Task objective:
From the entries below, please output exactly the lines starting at the one containing "(pid : Z) (disabled : Z) (res" and ending at the one containing "log : list Event", both included.

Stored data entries
(** C6. Equal dimensions (2,1,1), a reference state of two cells and a
    candidate state of three: the batch and single-model comparators flag
    the length mismatch with accuracy 0.0, but the cell comparator compares
    the common prefix and reports a perfect match. *)
Theorem compare_grids_length_mismatch_unflagged :
  let w := store_of (grid [2; 1; 1] [0; 1]) (grid [2; 1; 1] [0; 1; 2]) in
  compare_grids.compare
    (output_path batch_verify.CSHARP_DIR "Basic" 42)
    (output_path batch_verify.RUST_DIR "Basic" 42) w
  = inr {| compare_grids.model := "Basic";
           compare_grids.seed := 42;
           compare_grids.csharp_dimensions := [2; 1; 1];
           compare_grids.rust_dimensions := [2; 1; 1];
           compare_grids.dimensions_match := true;
           compare_grids.total_cells := 2;
           compare_grids.matching_cells := 2;
           compare_grids.differences := [];
           compare_grids.accuracy := Some 100%float;
           compare_grids.is_perfect := Some true |} /\
  batch_verify.compare "Basic" 42 w
  = (false, 0%float, "Length mismatch: 2 vs 3") /\
  verification_status.compare_outputs "Basic" 42 w
  = inr (false, 0%float, "State length mismatch: C#=2 Rust=3").
Proof. vm_compute. repeat split; reflexivity. Qed.

End comparators.

(** ** The generation adapters *)

Section adapters.
Import Fixtures.

Variable run : command -> world -> outcome.

Lemma generate_rust_cached (m : string) (s : Z) (w : world) :
  path_exists (output_path batch_verify.RUST_DIR m s) w = true ->
  batch_verify.generate_rust run m s w = (true, w).
Proof. intros H. unfold batch_verify.generate_rust. now rewrite H. Qed.

Lemma generate_csharp_cached (m : string) (s : Z) (w : world) :
  path_exists (output_path batch_verify.CSHARP_DIR m s) w = true ->
  batch_verify.generate_csharp run m s w = (true, w).
Proof. intros H. unfold batch_verify.generate_csharp. now rewrite H. Qed.

Lemma generate_rust_timeout (m : string) (s : Z) (w w' : world) :
  path_exists (output_path batch_verify.RUST_DIR m s) w = false ->
  run (batch_verify.rust_command m s) w = TimedOut w' ->
  batch_verify.generate_rust run m s w = (false, w').
Proof. intros H R. unfold batch_verify.generate_rust. now rewrite H, R. Qed.

Lemma generate_csharp_timeout (m : string) (s : Z) (w w' : world) :
  path_exists (output_path batch_verify.CSHARP_DIR m s) w = false ->
  run (batch_verify.csharp_command m s) w = TimedOut w' ->
  batch_verify.generate_csharp run m s w = (false, w').
Proof. intros H R. unfold batch_verify.generate_csharp. now rewrite H, R. Qed.
(** The options [BuildServer] starts its list with (lines 146-153). *)
Definition server_options (netParams : NetworkParams) (ds : Datastore)
    : list Option :=
  [Params (Some netParams); OptDatastore (Some ds);
   MaxNullifiers DefaultMaxNullifiers; MaxTxoRoots DefaultMaxTxoRoots;
   SignatureCache (Some DefaultSigCacheSize);
   SnarkProofCache (Some DefaultProofCacheSize)].

End Blockchain.
(** * Properties *)

Lemma banscore_app p tr1 tr2 :
  banscore p (tr1 ++ tr2) = banscore p tr1 + banscore p tr2.
Proof.
  unfold banscore. induction tr1 as [|e tr1 IH]; simpl; [done|].
  rewrite IH. lia.
Qed.

Lemma transient_score_app p tr1 tr2 :
  transient_score p (tr1 ++ tr2)
  = transient_score p tr1 + transient_score p tr2.
Proof.
  unfold transient_score. induction tr1 as [|e tr1 IH]; simpl; [done|].
  rewrite IH. lia.
Qed.


(** ** Running the primitives *)

Lemma add_events_nil (s : Server) : add_events [] s = s.
Proof. destruct s. unfold add_events, set_trace. simpl. by rewrite app_nil_r. Qed.

Lemma add_events_app (evs1 evs2 : list event) (s : Server) :
  add_events evs2 (add_events evs1 s) = add_events (evs1 ++ evs2) s.
Proof.
  destruct s. unfold add_events, set_trace. simpl. by rewrite app_assoc.
Qed.

Lemma add_events_set_heap (evs : list event) (h : list Block) (s : Server) :
  set_heap h (add_events evs s) = add_events evs (set_heap h s).
Proof. reflexivity. Qed.

Lemma emit_run (e : event) (s : Server) :
  emit e s = Ret tt (add_events [e] s).
Proof. reflexivity. Qed.

Lemma IncreaseBanscore_run (E : Collaborators) (p : peerID) (b t : N)
    (s : Server) :
  IncreaseBanscore p b t s = Ret tt (add_events [EvIncreaseBanscore p b t] s).
Proof. reflexivity. Qed.

Lemma call_CheckConnectBlock_run (E : Collaborators) (b : Block) (s : Server) :
  call_CheckConnectBlock E b s
  = Ret (CheckConnectBlock E (chain s) b) (add_events [EvCheckConnectBlock b] s).
Proof. reflexivity. Qed.

Lemma load_run (a : ptr) (b : Block) (s : Server) :
  heap s !! a = Some b → load a s = Ret b s.
Proof. unfold load. by intros ->. Qed.

Lemma load_dangling (a : ptr) (s : Server) :
  heap s !! a = None → load a s = Panic s.
Proof. unfold load. by intros ->. Qed.

Lemma load_final (a : ptr) (s : Server) : final (load a s) = Some s.
Proof. unfold load. by destruct (heap s !! a). Qed.

(** ** The chain-service client *)

(** [GetBlockTxs] sends one request, charges the peer 50 points when the
    answer is incomplete, and touches nothing else. *)
Lemma GetBlockTxs_run (E : Collaborators) (p : peerID) (id : ID)
    (indexes : list N) (s : Server) :
  GetBlockTxs E p id indexes s
  = Ret (GetBlockTxs_answer E p id indexes)
      (add_events (GetBlockTxs_calls E p id indexes) s).
Proof.
  unfold GetBlockTxs, GetBlockTxs_answer, GetBlockTxs_calls, incomplete,
    call_SendRequest, IncreaseBanscore, bind, emit, modify, ret.
  cbn beta iota.
  destruct (SendRequest E p (MsgChainServiceRequest_GetBlockTxs id indexes))
    as [resp|err]; [|reflexivity].
  destruct (txs_Error resp); try reflexivity.
  destruct (decide (length (txs_Transactions resp) ≠ length indexes)) as [Hn|Hn].
  - rewrite bool_decide_eq_true_2 by done. destruct s.
    unfold add_events, set_trace. simpl. by rewrite <- app_assoc.
  - rewrite bool_decide_eq_false_2 by done. reflexivity.
Qed.

Lemma GetBlockTxids_run (E : Collaborators) (p : peerID) (id : ID)
    (s : Server) :
  GetBlockTxids E p id s
  = Ret (GetBlockTxids_answer E p id) (add_events [EvGetBlockTxids p id] s).
Proof.
  unfold GetBlockTxids, GetBlockTxids_answer, call_SendRequest, bind, emit,
    modify, ret.
  cbn beta iota.
  destruct (SendRequest E p (MsgChainServiceRequest_GetBlockTxids id))
    as [resp|err]; [|reflexivity].
  destruct (txids_Error resp); reflexivity.
Qed.

(** The client hands transactions back only when it got one per requested
    index. *)
Lemma GetBlockTxs_answer_length (E : Collaborators) (p : peerID) (id : ID)
    (indexes : list N) (txs : list Transaction) :
  GetBlockTxs_answer E p id indexes = inl txs →
  length txs = length indexes ∧ incomplete E p id indexes = false.
Proof.
  unfold GetBlockTxs_answer, incomplete.
  destruct (SendRequest E p (MsgChainServiceRequest_GetBlockTxs id indexes))
    as [resp|err]; [|done].
  destruct (txs_Error resp); try done.
  destruct (decide (length (txs_Transactions resp) ≠ length indexes)) as [Hn|Hn];
    [done|].
  intros [= <-]. rewrite bool_decide_eq_false_2 by done.
  split; [|done]. destruct (decide (length (txs_Transactions resp)
                                    = length indexes)); [done|by destruct Hn].
Qed.

Lemma incomplete_error (E : Collaborators) (p : peerID) (id : ID)
    (indexes : list N) :
  incomplete E p id indexes = true →
  ∃ e, GetBlockTxs_answer E p id indexes = inr e.
Proof.
  intros Hi. destruct (GetBlockTxs_answer E p id indexes) as [txs|e] eqn:Ha;
    [|by eexists].
  apply GetBlockTxs_answer_length in Ha as [_ Ha]. congruence.
Qed.

Lemma GetBlockTxs_calls_complete (E : Collaborators) (p : peerID) (id : ID)
    (indexes : list N) (txs : list Transaction) :
  GetBlockTxs_answer E p id indexes = inl txs →
  GetBlockTxs_calls E p id indexes = [EvGetBlockTxs p id indexes].
Proof.
  intros Ha. apply GetBlockTxs_answer_length in Ha as [_ Ha].
  unfold GetBlockTxs_calls. by rewrite Ha.
Qed.

Lemma GetBlockTxs_calls_fetch (E : Collaborators) (p : peerID) (id : ID)
    (indexes : list N) :
  Forall (fetchBlockTxids_call p) (GetBlockTxs_calls E p id indexes).
Proof.
  unfold GetBlockTxs_calls. constructor; [by left|].
  destruct (incomplete E p id indexes); [|constructor].
  constructor; [by right|constructor].
Qed.

(** ** The patch loop *)

Lemma set_Transaction_run (a : ptr) (i : nat) (tx : Transaction) (b : Block)
    (s : Server) :
  heap s !! a = Some b →
  (i < length (Transactions b))%nat →
  set_Transaction a i tx s
  = Ret tt (set_heap (<[a := {| Header := Header b;
                                Transactions := <[i := tx]> (Transactions b) |}]>
                        (heap s)) s).
Proof.
  intros Ha Hi. unfold set_Transaction, bind. rewrite (load_run a b) by done.
  by rewrite decide_True.
Qed.

Lemma set_Transaction_overrun (a : ptr) (i : nat) (tx : Transaction)
    (b : Block) (s : Server) :
  heap s !! a = Some b →
  ¬ (i < length (Transactions b))%nat →
  set_Transaction a i tx s = Panic s.
Proof.
  intros Ha Hi. unfold set_Transaction, bind. rewrite (load_run a b) by done.
  by rewrite decide_False.
Qed.

(** The loop writes into the block at [blk] what [patched_slice] computes,
    slot by slot, and panics where [patched_slice] runs out of range. *)
Lemma patch_loop_run (txs : list Transaction) :
  ∀ (i : nat) (missing : list N) (a : ptr) (b : Block) (s : Server),
    heap s !! a = Some b →
    match patched_slice i txs missing (Transactions b) with
    | Some cur =>
        patch_loop i txs missing a s
        = Ret tt (set_heap (<[a := {| Header := Header b;
                                      Transactions := cur |}]> (heap s)) s)
    | None => ∃ s', patch_loop i txs missing a s = Panic s'
    end.
Proof.
  induction txs as [|tx rest IH]; intros i missing a b s Ha; simpl.
  - unfold ret. f_equal. destruct s, b. unfold set_heap. simpl in *.
    f_equal. by rewrite list_insert_id.
  - destruct (missing !! i) as [m|]; [|by eexists].
    destruct (decide (N.to_nat m < length (Transactions b))%nat) as [Hm|Hm].
    + unfold bind. rewrite (set_Transaction_run a _ tx b) by done.
      set (b1 := {| Header := Header b;
                    Transactions := <[N.to_nat m := tx]> (Transactions b) |}).
      set (s1 := set_heap (<[a := b1]> (heap s)) s).
      assert (heap s1 !! a = Some b1) as Ha1.
      { subst s1. simpl. apply list_lookup_insert_eq.
        by eapply lookup_lt_Some. }
      specialize (IH (S i) missing a b1 s1 Ha1). simpl in IH.
      destruct (patched_slice (S i) rest missing
                  (<[N.to_nat m := tx]> (Transactions b))) as [cur|].
      * rewrite IH. subst s1. destruct s. unfold set_heap. simpl.
        by rewrite list_insert_insert_eq.
      * exact IH.
    + unfold bind. rewrite (set_Transaction_overrun a _ tx b) by done.
      by eexists.
Qed.
(** * The dataset pool of gdalproxypool.cpp, and the proxy dataset on top of it

    A shallow embedding of [GDALDatasetPool] (the LRU cache of opened
    datasets) and of the parts of [GDALProxyPoolDataset] that go through it.

    Representation choices.
    - The intrusive doubly-linked list [firstEntry .. lastEntry] is the list
      [entries] of the pool, head first: [prev]/[next] are the neighbours in
      that list.  A [GDALProxyPoolCacheEntry*] is the address [self] of the
      record; records are never freed before the pool is destroyed, so an
      address names the same slot for the whole life of the pool.  Module
      [Links] has the pointers themselves and the statements that rewrite
      them; [move_to_begin_links] and [prepend_links] relate the two.
    - [int], [GIntBig] and [int64_t] are [Z].  Signed overflow is undefined
      behaviour in C++; the model covers the executions without it.  For the
      RAM of the pool, [reachable_int64] are the states reached without it.
    - The mutex is not modelled: every function below is one critical
      section, except the open in [_RefDataset], which is cut in two at the
      place where the mutex is released ([_RefDataset_prepare] and
      [_RefDataset_complete]); [pool_step] interleaves the critical sections
      of several threads.  [_RefDataset] itself runs the two halves in a
      row: it is the request during whose open no other thread enters the
      pool, and what it says of the place of an entry in the list holds of
      such a run only.
    - The backend ([GDALDataset::Open], [GDALClose], the metadata getters of
      the underlying dataset) is an oracle that answers from the log of the
      backend calls made so far; it does not call back into the pool.
    - A result of type [option] is [None] where the C++ dereferences a null
      or dangling pointer, or where a loop runs out of fuel; the facts below
      show that neither happens in a well-formed pool. *)

From Stdlib Require Import ZArith List String Bool Lia Arith.
Import ListNotations.
Local Open Scope string_scope.
Local Open Scope list_scope.
Local Open Scope Z_scope.

Set Implicit Arguments.

(** ** Data *)

Inductive GDALAccess := GA_ReadOnly | GA_Update.

(** A dataset handle, with what [GetEstimatedRAMUsage()] answers for it. *)
Record GDALDataset := mkDS {
  ds_handle : nat;
  GetEstimatedRAMUsage : Z
}.

Record GDALProxyPoolCacheEntry := mkEntry {
  self : nat;
  responsiblePID : Z;
  pszFileNameAndOpenOptions : option string;
  pszOwner : option string;
  poDS : option GDALDataset;
  nRAMUsage : Z;
  refCount : Z
}.

Record GDALDatasetPool := mkPool {
  bInDestruction : bool;
  pool_refCount : Z;
  maxSize : Z;
  currentSize : Z;
  nMaxRAMUsage : Z;
  pool_nRAMUsage : Z;
  entries : list GDALProxyPoolCacheEntry
}.

(** What the pool and the proxy do to the outside, newest first.  [EvOpen] and [EvClose]
    carry the responsible PID of the thread and the value of
    [refCountOfDisabledRefCount] at the time of the call. *)
Inductive Event :=
| EvOpen (pszFileName : string) (nFlag : Z) (papszOpenOptions : list string)
         (pid : Z) (disabled : Z) (res : option GDALDataset)
| EvClose (ds : GDALDataset) (pid : Z) (disabled : Z)
| EvGetMetadata (ds : GDALDataset) (pszDomain : option string)
| EvGetMetadataItem (ds : GDALDataset) (pszName pszDomain : option string)
| EvCPLError (poolSize : Z)
| EvAssertFailed.

(** The thread-local state: the responsible PID of the current thread,
    [refCountOfDisabledRefCount], and the log. *)
Record Thread := mkThread {
  curResponsiblePID : Z;
  refCountOfDisabledRefCount : Z;
  log : list Event
}.

(** The backend, with the flag constants of gdal.h that the open uses. *)
Record Backend := mkBackend {
  GDAL_OF_READONLY : Z;
  GDAL_OF_UPDATE : Z;
  GDAL_OF_RASTER : Z;
  GDAL_OF_VERBOSE_ERROR : Z;
  GDALDataset_Open : list Event -> string -> Z -> list string -> option GDALDataset;
  ds_GetMetadata : list Event -> GDALDataset -> option string -> option (list string);
  ds_GetMetadataItem : list Event -> GDALDataset -> option string -> option string -> option string
}.

(** ** Thread-local primitives *)

Definition GDALGetResponsiblePIDForCurrentThread (t : Thread) : Z :=
  curResponsiblePID t.

Definition GDALSetResponsiblePIDForCurrentThread (pid : Z) (t : Thread) : Thread :=
  mkThread pid (refCountOfDisabledRefCount t) (log t).

Definition incr_disabled (t : Thread) : Thread :=
  mkThread (curResponsiblePID t) (refCountOfDisabledRefCount t + 1) (log t).

Definition decr_disabled (t : Thread) : Thread :=
  mkThread (curResponsiblePID t) (refCountOfDisabledRefCount t - 1) (log t).

Definition emit (e : Event) (t : Thread) : Thread :=
  mkThread (curResponsiblePID t) (refCountOfDisabledRefCount t) (e :: log t).

Definition GDALClose (ds : GDALDataset) (t : Thread) : Thread :=
  emit (EvClose ds (curResponsiblePID t) (refCountOfDisabledRefCount t)) t.

(** ** The list of entries *)

Definition is_entry (a : nat) (e : GDALProxyPoolCacheEntry) : bool :=
  Nat.eqb (self e) a.

(** The record that the pointer [a] designates. *)
Definition entry_at (a : nat) (l : list GDALProxyPoolCacheEntry)
  : option GDALProxyPoolCacheEntry :=
  find (is_entry a) l.

(** Assignment through the pointer [a]: the record becomes [f] of itself. *)
Definition update_at (a : nat) (f : GDALProxyPoolCacheEntry -> GDALProxyPoolCacheEntry)
  (l : list GDALProxyPoolCacheEntry) : list GDALProxyPoolCacheEntry :=
  map (fun e => if is_entry a e then f e else e) l.

(** Taking [a] out of the chain: its neighbours are linked to each other. *)
Definition unlink (a : nat) (l : list GDALProxyPoolCacheEntry)
  : list GDALProxyPoolCacheEntry :=
  filter (fun e => negb (is_entry a e)) l.

(** [a == firstEntry]. *)
Definition is_firstEntry (a : nat) (l : list GDALProxyPoolCacheEntry) : bool :=
  match l with
  | [] => false
  | e :: _ => is_entry a e
  end.

(** The "move to begin" of both the lookup and the recycling: [a] is taken
    out of the chain and linked in front of [firstEntry]. *)
Definition move_to_begin (a : nat) (l : list GDALProxyPoolCacheEntry)
  : list GDALProxyPoolCacheEntry :=
  match entry_at a l with
  | Some e => e :: unlink a l
  | None => l
  end.

(** [CPLCalloc]: an address that no record of the list has. *)
Definition CPLCalloc (l : list GDALProxyPoolCacheEntry) : nat :=
  S (fold_right Nat.max 0%nat (map self l)).

Definition set_entries (l : list GDALProxyPoolCacheEntry) (p : GDALDatasetPool)
  : GDALDatasetPool :=
  mkPool (bInDestruction p) (pool_refCount p) (maxSize p) (currentSize p)
         (nMaxRAMUsage p) (pool_nRAMUsage p) l.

Solution for this problem:
         (pid : Z) (disabled : Z) (res : option GDALDataset)
| EvClose (ds : GDALDataset) (pid : Z) (disabled : Z)
| EvGetMetadata (ds : GDALDataset) (pszDomain : option string)
| EvGetMetadataItem (ds : GDALDataset) (pszName pszDomain : option string)
| EvCPLError (poolSize : Z)
| EvAssertFailed.

(** The thread-local state: the responsible PID of the current thread,
    [refCountOfDisabledRefCount], and the log. *)
Record Thread := mkThread {
  curResponsiblePID : Z;
  refCountOfDisabledRefCount : Z;
  log : list Event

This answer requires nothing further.